• **Records provided**:
(** * verdaccio-offline: the dependency snapshotter and the batch publisher

    A shallow embedding of the two command-line scripts of the repository:

    - the snapshotter (walks [node_modules], deduplicates the packages it
      finds and runs [npm pack] for every one whose archive is missing);
    - the publisher [publish.cjs] (decodes archive file names back into
      package identities, asks the registry whether each is published and
      runs [npm publish] for the others).

    JavaScript strings are modelled by [string]; every character the scripts
    inspect (['-'], ['.'], ['@'], ['/'], digits, letters) is ASCII.  The file
    system, the child processes and [path] are the host: they are fields of
    the record [Host], so every statement holds for all hosts. *)

From Stdlib Require Import String Ascii List Arith Lia Bool Sorted.
From stdpp Require Import base gmap sets strings.

#[local] Set Warnings "-clear-no-such-hyp".

Local Open Scope list_scope.

(** ** The string methods the scripts call *)

Module Js.

(** [s.includes(sub)] *)
Fixpoint includes (s sub : string) : bool :=
  String.prefix sub s ||
  match s with
  | EmptyString => false
  | String _ s' => includes s' sub
  end.

(** [s.startsWith(p)] and [s.endsWith(p)] *)
Definition startsWith (s p : string) : bool := String.prefix p s.

Definition endsWith (s p : string) : bool :=
  Nat.leb (String.length p) (String.length s) &&
  String.eqb (substring (String.length s - String.length p) (String.length p) s) p.

(** [s.split(sep)] for a one-character separator *)
Fixpoint split (s : string) (sep : ascii) : list string :=
  match s with
  | EmptyString => [EmptyString]
  | String c s' =>
      if Ascii.eqb c sep then EmptyString :: split s' sep
      else match split s' sep with
           | h :: t => String c h :: t
           | [] => [String c EmptyString]
           end
  end.

(** [parts.join(sep)] *)
Definition join (parts : list string) (sep : string) : string :=
  String.concat sep parts.

(** [s.replace(pat, rep)] for a one-character string pattern: only the
    first occurrence is replaced. *)
Fixpoint replace (s : string) (pat : ascii) (rep : string) : string :=
  match s with
  | EmptyString => EmptyString
  | String c s' =>
      if Ascii.eqb c pat then rep +:+ s' else String c (replace s' pat rep)
  end.

(** [s.substring(0, n)] *)
Definition substring0 (s : string) (n : nat) : string := substring 0 n s.

(** the tail of [s] from index [n] on *)
Fixpoint drop (n : nat) (s : string) : string :=
  match n, s with
  | 0, _ => s
  | S _, EmptyString => EmptyString
  | S n', String _ s' => drop n' s'
  end.

(** White space for [trim]; code units above 255 are outside the model. *)
Definition is_white (c : ascii) : bool :=
  match nat_of_ascii c with
  | 9 | 10 | 11 | 12 | 13 | 32 | 160 => true
  | _ => false
  end.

• **What you will do**:
Among the lines above, find those with the word "includes" and list them.

• **Task answer**:
(** [s.includes(sub)] *)
Fixpoint includes (s sub : string) : bool :=
  | String _ s' => includes s' sub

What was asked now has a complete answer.